Challenge 1: Reading EXPLAIN Plans
Solution
-- The slow query
SELECT c.name, COUNT(*) AS order_count, SUM(o.amount) AS total_spent
FROM orders o
JOIN customers c ON o.customer_id = c.customer_id
WHERE o.order_date >= '2024-01-01'
GROUP BY c.name
ORDER BY total_spent DESC;
-- Run EXPLAIN ANALYZE (PostgreSQL)
EXPLAIN ANALYZE
SELECT c.name, COUNT(*), SUM(o.amount)
FROM orders o
JOIN customers c ON o.customer_id = c.customer_id
WHERE o.order_date >= '2024-01-01'
GROUP BY c.name
ORDER BY SUM(o.amount) DESC;
-- Example output (simplified):
-- Sort (cost=1250..1255 rows=20)
-- Sort Key: sum(o.amount) DESC
-- -> HashAggregate (cost=1200..1220 rows=20)
-- Group Key: c.name
-- -> Hash Join (cost=50..1100 rows=5000)
-- Hash Cond: (o.customer_id = c.customer_id)
-- -> Seq Scan on orders o (cost=0..950 rows=5000) << BOTTLENECK
-- Filter: (order_date >= '2024-01-01')
-- -> Hash (cost=25..25 rows=1000)
-- -> Seq Scan on customers c
-- ANALYSIS:
-- 1. "Seq Scan on orders" = full table scan.

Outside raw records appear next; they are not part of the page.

(** ** The layer tree: the order of the children *)

Lemma indexOf_middle (child : nat) (l1 l2 : list nat) :
  child ∉ l1 → Scene.indexOf child (l1 ++ child :: l2) = Some (length l1).
Proof.
  induction l1 as [|c l1 IH]; cbn [Scene.indexOf app length]; intros Hni.
  - by rewrite Nat.eqb_refl.
  - apply not_elem_of_cons in Hni as [Hne Hni].
    destruct (Nat.eqb_spec child c); [done|]. by rewrite IH.
Qed.

Lemma filter_others_delete (child : nat) (l : list nat) (i : nat) :
  l !! i = Some child →
  filter (fun x => x ≠ child) (delete i l) = filter (fun x => x ≠ child) l.
Proof.
  intros Hi. rewrite delete_take_drop.
  rewrite <- (take_drop_middle l i child Hi) at 3.
  rewrite !filter_app, filter_cons. by rewrite decide_False by (by intros ?).
Qed.

Lemma filter_others_spliceIn (child : nat) (index : Z) (l : list nat) :
  filter (fun x => x ≠ child) (Scene.spliceIn index child l)
  = filter (fun x => x ≠ child) l.
Proof.
  unfold Scene.spliceIn. set (k := Scene.spliceStart _ _).
  rewrite filter_app, filter_cons. rewrite decide_False by (by intros ?).
  by rewrite <- filter_app, take_drop.
Qed.

(** X17. [setChildIndex] moves one child and keeps the others in order.  For
    a child of a z layer, [setChildIndex(child, index)] takes the child's
    first occurrence out and puts it at position [index], clamped to the last
    position; a negative [index] counts back from the last position and is
    clamped to 0.  The children are the same as before, up to order, the
    other children keep their relative order, no other object changes, and
    when the child occurred once [getChildIndex] then answers that
    position. *)
Theorem setChildIndex_places_the_child (s : list Scene.Node) (this child : nat)
    (index : Z) (t : Scene.Node) (zf : Scene.ZFields) :
  s !! this = Some t → Scene.own t = Scene.ZLayer zf → child ∈ Scene.children t →
  let last := (Z.of_nat (length (Scene.children t)) - 1)%Z in
  let k := Z.to_nat (if (index <? 0)%Z then Z.max (last + index) 0
                     else Z.min index last) in
  ∃ s' l', Scene.setChildIndex this child index s = Scene.Ok s'
    ∧ s' !! this = Some (Scene.with_children l' t)
    ∧ (∀ q, q ≠ this → s' !! q = s !! q)
    ∧ l' !! k = Some child
    ∧ l' ≡ₚ Scene.children t
    ∧ filter (fun x => x ≠ child) l' = filter (fun x => x ≠ child) (Scene.children t)
    ∧ (NoDup (Scene.children t) →
         Scene.getChildIndex this child s' = Scene.Ok (Z.of_nat k)).
Proof.
  intros Ht Hown Hin last k. unfold Scene.setChildIndex. rewrite Ht, Hown.
  destruct (Scene.indexOf child (Scene.children t)) as [cur|] eqn:Hcur.
  2:{ by apply indexOf_None in Hcur. }
  apply indexOf_Some in Hcur as [Hcur _].
  set (l := Scene.children t) in *. set (l0 := delete cur l).
  assert (Hlen : length l = S (length l0)).
  { subst l0. rewrite length_delete by done. apply lookup_lt_Some in Hcur. lia. }
  assert (Hk : Scene.spliceStart index (length l0) = k).
  { unfold Scene.spliceStart. subst k last. rewrite Hlen.
    replace (Z.of_nat (S (length l0)) - 1)%Z with (Z.of_nat (length l0)) by lia.
    by destruct (index <? 0)%Z. }
  assert (Hkle : k ≤ length l0).
  { rewrite <- Hk. unfold Scene.spliceStart. destruct (index <? 0)%Z eqn:Hneg; lia. }
  exists (alter (Scene.with_children (Scene.spliceIn index child l0)) this s),
         (Scene.spliceIn index child l0).
  split; [done|]. split; [by rewrite list_lookup_alter_eq, Ht|].
  split; [by intros q Hq; rewrite list_lookup_alter_ne|].
  assert (Hsp : Scene.spliceIn index child l0 = take k l0 ++ child :: drop k l0).
  { unfold Scene.spliceIn. by rewrite Hk. }
  split; [|split; [|split]].
  - rewrite Hsp. apply list_lookup_middle. by rewrite length_take_le.
  - rewrite Hsp. rewrite <- Permutation_middle, take_drop.
    symmetry. by apply delete_Permutation.
  - rewrite filter_others_spliceIn. by apply filter_others_delete.
  - intros Hnd. unfold Scene.getChildIndex.
    rewrite list_lookup_alter_eq, Ht. cbn. rewrite Hown. do 2 f_equal.
    assert (Hni : child ∉ l0).
    { rewrite (delete_Permutation l cur child Hcur) in Hnd.
      by apply NoDup_cons in Hnd as [? _]. }
    rewrite Hsp, indexOf_middle.
    + by rewrite length_take_le.
    + intros H. apply Hni. by apply (subseteq_take k l0).
Qed.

No index on order_date.
-- 2. Hash Join is fine for this size. Nested Loop would be bad.
-- 3. HashAggregate is efficient for GROUP BY with few groups.
-- FIX: Create an index on the filter column
CREATE INDEX idx_orders_date ON orders (order_date);
-- For covering index (even faster, avoids table lookup):
CREATE INDEX idx_orders_date_covering
ON orders (order_date, customer_id, amount);
-- After index: Seq Scan becomes Index Scan or Bitmap Index Scan
-- Expected improvement: 10-100x on large tables
Key EXPLAIN terms: Seq Scan = reads every row (bad for large tables with selective filters). Index Scan = uses an index (good). Bitmap Index Scan = batch index lookup (good for medium selectivity). Hash Join = builds hash table for join (good for medium tables). Nested Loop = for each outer row, scans inner table (good only with index on inner table).
Challenge 2: Indexing Strategy
Solution
-- Query Pattern 1: Find orders by customer (very frequent)
SELECT * FROM orders WHERE customer_id = 101;
-- Index: CREATE INDEX idx_orders_customer ON orders (customer_id);
-- Query Pattern 2: Find orders by date range + status (frequent)
SELECT * FROM orders WHERE order_date BETWEEN '2024-01-01' AND '2024-01-31' AND status = 'completed';
-- Composite index: CREATE INDEX idx_orders_date_status ON orders (order_date, status);
-- Column order matters! Put the range column (order_date) first, equality column (status) second?
-- Actually, put EQUALITY first for better selectivity:
CREATE INDEX idx_orders_status_date ON orders (status, order_date);
-- Query Pattern 3: Aggregation by category (daily report)
SELECT category, SUM(amount) FROM orders GROUP BY category;
-- Covering index: CREATE INDEX idx_orders_cat_amt ON orders (category, amount);
-- "Covering" means the index contains all needed columns - no table lookup required.
-- Query Pattern 4: Find latest order per customer
SELECT DISTINCT ON (customer_id) * FROM orders ORDER BY customer_id, order_date DESC;
-- Composite index: CREATE INDEX idx_orders_cust_date ON orders (customer_id, order_date DESC);
-- ANTI-PATTERNS: Indexes to AVOID
-- 1. Don't index boolean columns (low cardinality = full scan is faster)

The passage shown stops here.